I seem to be cycling the same as I was. I'm not sure what to do about it. I'll be fine for a few weeks. A bit of time where things get accomplished. Stresses don't feel so heavy. Life might not be easy but it's better. Then something shifts. One day just doesn't go so well no matter how hard I try. It spirals downward from there. Dishes pile, laundry sits. Hell, I don't even get dressed. I feel the weight of the world and all I can do is hide and cry. Or at least want to. Badly.
I get this dreadful feeling that life isn't ever going to change. That the dreams and goals I want so desperately will always be just that. A dream. One that'll eventually get pushed aside like the myriad of things I desperately wanted as a kid.

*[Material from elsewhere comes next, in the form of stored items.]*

(* ===== verification/Endpoint.v ===== *)
(** * internal/adapters/endpoint.go: where a pushed client may connect

    [RefusedAddr] on net/netip addresses, the redirect policy [sameOrigin], and the HTTP client
    values adapters are built with, which [guard] restricts. *)

From S2P Require Import Prelude GoStrings GoUrl Responses.
From Stdlib Require Import Ascii.

Local Open Scope Z_scope.

(** ** net/netip: addresses and prefixes *)

(** [netip.Addr]: the zero value, an IPv4 address (32 bits), or an IPv6 address (128 bits) with its
    zone (empty when there is none).  Go's [==] on addresses compares the zone too. *)
Inductive Addr :=
  | AddrZero
  | Addr4 (ip : Z)
  | Addr6 (ip : Z) (zone : string).

#[export] Instance Addr_eq_dec : EqDecision Addr.
Proof. solve_decision. Defined.

Definition ip4 (a b c d : Z) : Z := Z.lor (Z.shiftl a 24) (Z.lor (Z.shiftl b 16) (Z.lor (Z.shiftl c 8) d)).

Fixpoint ip6_groups (l : list Z) (acc : Z) : Z :=
  match l with
  | [] => acc
  | g :: l' => ip6_groups l' (Z.lor (Z.shiftl acc 16) g)
  end.
Definition ip6 (groups : list Z) : Z := ip6_groups groups 0.

Definition Is4In6 (a : Addr) : bool :=
  match a with Addr6 ip _ => Z.shiftr ip 32 =? 0xFFFF | _ => false end.

(** [Unmap] turns an IPv4-mapped address into the IPv4 address, dropping a zone. *)
Definition Unmap (a : Addr) : Addr :=
  match a with
  | Addr6 ip _ => if Is4In6 a then Addr4 (Z.land ip (2 ^ 32 - 1)) else a
  | _ => a
  end.

Record Prefix := MkPrefix { p_addr : Addr; p_bits : Z }.

(** [Prefix.Contains]: an address of the other family, and an IPv6 address with a zone, is in no
    prefix. *)
Definition Contains (p : Prefix) (a : Addr) : bool :=
  match p_addr p, a with
  | Addr4 net, Addr4 ip => Z.shiftr (Z.lxor net ip) (32 - p_bits p) =? 0
  | Addr6 net _, Addr6 ip zone =>
      bool_decide (zone = EmptyString) && (Z.shiftr (Z.lxor net ip) (128 - p_bits p) =? 0)
  | _, _ => false
  end.

Definition linkLocal4 : Prefix := MkPrefix (Addr4 (ip4 169 254 0 0)) 16.
Definition linkLocal6 : Prefix := MkPrefix (Addr6 (ip6 [0xfe80; 0; 0; 0; 0; 0; 0; 0]) EmptyString) 10.
Definition metadataAddrs : list Addr :=
  [Addr4 (ip4 100 100 100 200); Addr6 (ip6 [0xfd00; 0xec2; 0; 0; 0; 0; 0; 0x254]) EmptyString].

Definition RefusedAddr (a : Addr) : bool :=
  let a := Unmap a in
  if Contains linkLocal4 a || Contains linkLocal6 a then true
  else existsb (λ m, bool_decide (a = m)) metadataAddrs.

(** ** The redirect policy *)

Section origin.
(** The representative of a code point's simple case folding orbit ([unicode.SimpleFold]). *)
Context (fold : Z → Z).

(** [strings.EqualFold]. *)
Definition EqualFold (s t : string) : bool :=
  bool_decide ((fold ∘ rcode) <$> runes (chars s) = (fold ∘ rcode) <$> runes (chars t)).

Definition errRedirectRefused : error := ErrorString "refusing a redirect to another host or scheme".

(** [sameOrigin(req, via)]: [None] lets the redirect through.  [via] is never empty, Go calls the
    policy only for a redirect; [via[0]] of an empty slice would panic. *)
Definition sameOrigin (req : URL) (first : URL) (via : nat) : option error :=
  if (10 <=? via)%nat then Some (ErrorString "stopped after 10 redirects")
  else if negb (EqualFold (Scheme req) (Scheme first)) || negb (EqualFold (Host req) (Host first))
       then Some errRedirectRefused
  else None.
End origin.

(** ** HTTP clients *)

Inductive Transport_kind := DefaultTransport | pushedTransport.
Inductive Redirect_policy := DefaultRedirect | SameOriginRedirect.

#[export] Instance Transport_kind_eq_dec : EqDecision Transport_kind.
Proof. solve_decision. Defined.
#[export] Instance Redirect_policy_eq_dec : EqDecision Redirect_policy.
Proof. solve_decision. Defined.

(** [http.Client] as the constructors build it: a pointer (its identity tells two clients apart,
    and names its cookie jar when it has one), its timeout in seconds and its policies. *)
Record HttpClient := MkHttpClient {
  hc_ptr : nat;
  hc_Timeout : Z;
  hc_Jar : bool;
  hc_Transport : Transport_kind;
  hc_CheckRedirect : Redirect_policy
}.

#[export] Instance HttpClient_eq_dec : EqDecision HttpClient.
Proof. solve_decision. Defined.

Definition guard (c : HttpClient) : HttpClient :=
  MkHttpClient (hc_ptr c) (hc_Timeout c) (hc_Jar c) pushedTransport SameOriginRedirect.

(** ** Facts *)

Lemma Contains4_range net bits ip :
  0 ≤ net < 2 ^ 32 → 0 ≤ ip < 2 ^ 32 → 0 ≤ bits ≤ 32 →
  Contains (MkPrefix (Addr4 net) bits) (Addr4 ip) = true ↔
  ip / 2 ^ (32 - bits) = net / 2 ^ (32 - bits).
Proof.
  intros Hn Hi Hb. cbn [Contains p_addr p_bits]. rewrite Z.eqb_eq, Z.shiftr_lxor, Z.lxor_eq_0_iff.
  rewrite !Z.shiftr_div_pow2 by lia. split; congruence.
Qed.

Lemma Contains6_range net bits ip zone :
  0 ≤ net < 2 ^ 128 → 0 ≤ ip < 2 ^ 128 → 0 ≤ bits ≤ 128 →
  Contains (MkPrefix (Addr6 net EmptyString) bits) (Addr6 ip zone) = true ↔
  zone = EmptyString ∧ ip / 2 ^ (128 - bits) = net / 2 ^ (128 - bits).
Proof.
  intros Hn Hi Hb. cbn [Contains p_addr p_bits]. rewrite andb_true_iff, bool_decide_eq_true, Z.eqb_eq, Z.shiftr_lxor, Z.lxor_eq_0_iff.
  rewrite !Z.shiftr_div_pow2 by lia. split; intros [? ?]; split; congruence.
Qed.

(** The addresses a pushed client must never connect to, as the README lists them. *)
Inductive metadata_or_link_local : Addr → Prop :=
  | ll4 ip : 0xA9FE0000 ≤ ip ≤ 0xA9FEFFFF → metadata_or_link_local (Addr4 ip)
  | meta4 : metadata_or_link_local (Addr4 0x646464C8)
  | ll6 ip zone : 0xfe80 * 2 ^ 112 ≤ ip < 0xfec0 * 2 ^ 112 → metadata_or_link_local (Addr6 ip zone)
  | meta6 zone : metadata_or_link_local (Addr6 0xfd000ec2000000000000000000000254 zone)
  | mapped ip zone :
      metadata_or_link_local (Addr4 ip) → 0 ≤ ip < 2 ^ 32 →
      metadata_or_link_local (Addr6 (0xFFFF * 2 ^ 32 + ip) zone).

Definition wf_addr (a : Addr) : Prop :=
  match a with
  | AddrZero => True
  | Addr4 ip => 0 ≤ ip < 2 ^ 32
  | Addr6 ip _ => 0 ≤ ip < 2 ^ 128
  end.

Definition zone_of (a : Addr) : string := match a with Addr6 _ z => z | _ => EmptyString end.

Lemma existsb_eq_elem (a : Addr) l : existsb (λ m, bool_decide (a = m)) l = true ↔ a ∈ l.
Proof.
  rewrite existsb_exists. setoid_rewrite bool_decide_eq_true. setoid_rewrite <- list_elem_of_In.
  split; [by intros (x & Hx & ->)|]. by exists a.
Qed.

Lemma RefusedAddr_spec a :
  RefusedAddr a = true ↔
  Contains linkLocal4 (Unmap a) = true ∨ Contains linkLocal6 (Unmap a) = true ∨ Unmap a ∈ metadataAddrs.
Proof.
  unfold RefusedAddr. destruct (Contains linkLocal4 (Unmap a)), (Contains linkLocal6 (Unmap a));
    cbn [orb]; rewrite ?existsb_eq_elem; naive_solver.
Qed.

Lemma linkLocal4_range ip :
  0 ≤ ip < 2 ^ 32 → Contains linkLocal4 (Addr4 ip) = true ↔ 0xA9FE0000 ≤ ip ≤ 0xA9FEFFFF.
Proof.
  intros Hip. unfold linkLocal4. rewrite Contains4_range; [|vm_compute; split; congruence|done|lia].
  change (ip4 169 254 0 0 / 2 ^ (32 - 16)) with 0xA9FE. change (2 ^ (32 - 16)) with 0x10000.
  Z.to_euclidean_division_equations. lia.
Qed.

Lemma linkLocal6_range ip zone :
  0 ≤ ip < 2 ^ 128 →
  Contains linkLocal6 (Addr6 ip zone) = true ↔
  zone = EmptyString ∧ 0xfe80 * 2 ^ 112 ≤ ip < 0xfec0 * 2 ^ 112.
Proof.
  intros Hip. unfold linkLocal6. rewrite Contains6_range; [|vm_compute; split; congruence|done|lia].
  change (ip6 [0xfe80; 0; 0; 0; 0; 0; 0; 0] / 2 ^ (128 - 10)) with 0x3fa.
  change (2 ^ (128 - 10)) with 0x400000000000000000000000000000.
  change (0xfe80 * 2 ^ 112) with 0xfe800000000000000000000000000000.
  change (0xfec0 * 2 ^ 112) with 0xfec00000000000000000000000000000.
  assert (Hd : ip / 0x400000000000000000000000000000 = 0x3fa ↔
          0xfe800000000000000000000000000000 ≤ ip < 0xfec00000000000000000000000000000)
    by (Z.to_euclidean_division_equations; lia).
  by rewrite Hd.
Qed.

Lemma RefusedAddr4 ip :
  0 ≤ ip < 2 ^ 32 → RefusedAddr (Addr4 ip) = true ↔ metadata_or_link_local (Addr4 ip).
Proof.
  intros Hip. rewrite RefusedAddr_spec. cbn [Unmap]. rewrite linkLocal4_range by done.
  change (Contains linkLocal6 (Addr4 ip)) with false.
  change metadataAddrs with
    [Addr4 0x646464C8; Addr6 0xfd000ec2000000000000000000000254 EmptyString].
  rewrite !elem_of_cons, elem_of_nil. split.
  - intros [H|[H|[H|[H|[]]]]]; simplify_eq; by constructor.
  - inversion 1; subst; auto.
Qed.

Lemma Is4In6_spec ip zone : Is4In6 (Addr6 ip zone) = true ↔ ip / 4294967296 = 65535.
Proof.
  cbn [Is4In6]. rewrite Z.eqb_eq, Z.shiftr_div_pow2 by lia. done.
Qed.

Lemma RefusedAddr_mapped ip zone :
  Is4In6 (Addr6 ip zone) = true → RefusedAddr (Addr6 ip zone) = RefusedAddr (Addr4 (ip mod 4294967296)).
Proof.
  intros E. unfold RefusedAddr. cbn [Unmap]. rewrite E.
  change (2 ^ 32 - 1) with (Z.ones 32). by rewrite Z.land_ones by lia.
Qed.

Lemma mapped_inv ip zone :
  Is4In6 (Addr6 ip zone) = true → metadata_or_link_local (Addr6 ip zone) →
  metadata_or_link_local (Addr4 (ip mod 4294967296)).
Proof.
  intros E%Is4In6_spec H. inversion H as [| |? ? Hi|?|ip0 ? H4 Hi]; subst.
  - exfalso. change (0xfe80 * 2 ^ 112) with 0xfe800000000000000000000000000000 in Hi.
    Z.to_euclidean_division_equations. lia.
  - vm_compute in E. discriminate E.
  - replace ((0xFFFF * 2 ^ 32 + ip0) mod 4294967296) with ip0; [done|].
    change (0xFFFF * 2 ^ 32) with (65535 * 4294967296) in *. change (2 ^ 32) with 4294967296 in Hi.
    Z.to_euclidean_division_equations. lia.
Qed.

Lemma mapped_intro ip zone :
  Is4In6 (Addr6 ip zone) = true → metadata_or_link_local (Addr4 (ip mod 4294967296)) →
  metadata_or_link_local (Addr6 ip zone).
Proof.
  intros E%Is4In6_spec H.
  assert (Hs : ip = 0xFFFF * 2 ^ 32 + ip mod 4294967296).
  { change (0xFFFF * 2 ^ 32) with (65535 * 4294967296). Z.to_euclidean_division_equations. lia. }
  rewrite Hs. constructor; [done|]. change (2 ^ 32) with 4294967296. apply Z.mod_pos_bound. lia.
Qed.

(** What is refused, exactly: an address on the list, except that an IPv6 address with a zone is
    only refused when it maps an IPv4 one. *)
Lemma RefusedAddr_iff a :
  wf_addr a →
  RefusedAddr a = true ↔ metadata_or_link_local a ∧ (zone_of a = EmptyString ∨ Is4In6 a = true).
Proof.
  destruct a as [|ip|ip zone]; intros Hwf; simpl in Hwf.
  - split; [vm_compute; discriminate|]. intros [H _]. inversion H.
  - rewrite RefusedAddr4 by done. simpl. naive_solver.
  - destruct (Is4In6 (Addr6 ip zone)) eqn:E.
    + rewrite RefusedAddr_mapped, RefusedAddr4 by (done || (apply Z.mod_pos_bound; lia)).
      split; [intros H; split; [by apply mapped_intro|by right]|]. intros [H _]. by apply (mapped_inv ip zone).
    + rewrite RefusedAddr_spec. cbn [Unmap]. rewrite E, linkLocal6_range by done.
      change (Contains linkLocal4 (Addr6 ip zone)) with false.
      change metadataAddrs with
        [Addr4 0x646464C8; Addr6 0xfd000ec2000000000000000000000254 EmptyString].
      rewrite !elem_of_cons, elem_of_nil. cbn [zone_of]. split.
      * intros [H|[[-> H]|[H|[H|[]]]]]; simplify_eq; (split; [by constructor|by left]).
      * intros [H [->|H']]; [|congruence]. inversion H as [| |? ? Hi|?|ip0 ? H4 Hi]; subst; [by auto..|].
        exfalso. apply not_true_iff_false in E. apply E, Is4In6_spec.
        change (0xFFFF * 2 ^ 32) with (65535 * 4294967296). change (2 ^ 32) with 4294967296 in Hi.
        Z.to_euclidean_division_equations. lia.
Qed.

(** ** Properties *)

(** An address is refused exactly when it is one of those the README promises a pushed client
    never connects to (169.254.0.0/16, fe80::/10, 100.100.100.200, fd00:ec2::254, or an IPv6 address
    mapping one of the IPv4 ones) and it carries no zone, which a mapped address drops: a zone
    defeats the check of every other IPv6 address, since [Prefix.Contains] and [==] both tell it
    apart. *)
Lemma RefusedAddr_exact a :
  wf_addr a →
  (RefusedAddr a = true ↔ metadata_or_link_local a ∧ (zone_of a = EmptyString ∨ Is4In6 a = true)) ∧
  (zone_of a = EmptyString → RefusedAddr a = true ↔ metadata_or_link_local a) ∧
  (zone_of a ≠ EmptyString → Is4In6 a = false → RefusedAddr a = false).
Proof.
  intros Hwf. pose proof (RefusedAddr_iff a Hwf) as Hi. split_and!; [done|naive_solver|].
  intros Hz H4. apply not_true_is_false. rewrite Hi, H4. naive_solver.
Qed.

Lemma RefusedAddr_exact_witness :
  RefusedAddr (Addr4 (ip4 169 254 169 254)) = true ∧
  metadata_or_link_local (Addr6 (ip6 [0xfe80; 0; 0; 0; 0; 0; 0; 1]) "eth0") ∧
  RefusedAddr (Addr6 (ip6 [0xfe80; 0; 0; 0; 0; 0; 0; 1]) "eth0") = false.
Proof.
  assert (H4 : wf_addr (Addr4 (ip4 169 254 169 254))) by (vm_compute; split; congruence).
  assert (H6 : wf_addr (Addr6 (ip6 [0xfe80; 0; 0; 0; 0; 0; 0; 1]) "eth0")) by (vm_compute; split; congruence).
  split_and!.
  - apply (RefusedAddr_exact (Addr4 (ip4 169 254 169 254)) H4); [reflexivity|]. constructor. vm_compute. split; congruence.
  - constructor. vm_compute. split; congruence.
  - apply (RefusedAddr_exact (Addr6 (ip6 [0xfe80; 0; 0; 0; 0; 0; 0; 1]) "eth0") H6); [discriminate|reflexivity].
Defined.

I'm not talking about toys or clothes. There were dreams I had as a young teen. Christ, I aspired! Mediocrity wrapped it's same bland cloak over me. Then life threw me down. I struggled for a long time to get back up. I used crutches to see me through. It's been a long time since I picked up a bottle of anything to get me through just one more day. Some say I've lived more than most people my age. I don't think what that was, was living. It was survival. Things are so much better than that. They have been for so long. Why can't I get better? Why can't I see the good things? Why do I have have to keep wondering when the last shoe will drop and I'll have to go back to just surviving? Things can't go well forever. They can't. It's not the way the world works. It's hard for me to take each day as a beginning, something to do something with. Instead of waiting around and hoping things won't be too bad today.
The kids get to me. I know that. It's hard not to when at times there are five people demanding parts of me. Sometimes all of me. I feel streched and pulled and tugged. That's not right. I shouldn't be angry when they need me. I should feel selfish for wanting time for me. That's why I need a break. I'm taking a week off from the internet. Facebook, mail, my college classes, twitter and my blog.
I'm hoping to come back better. I know I told you I wanted to give you a 2010 filled with good blog posts but, in order for that, I have to focus on my life first. I have to find the balance I need and work on those things inside I've neglected for too long.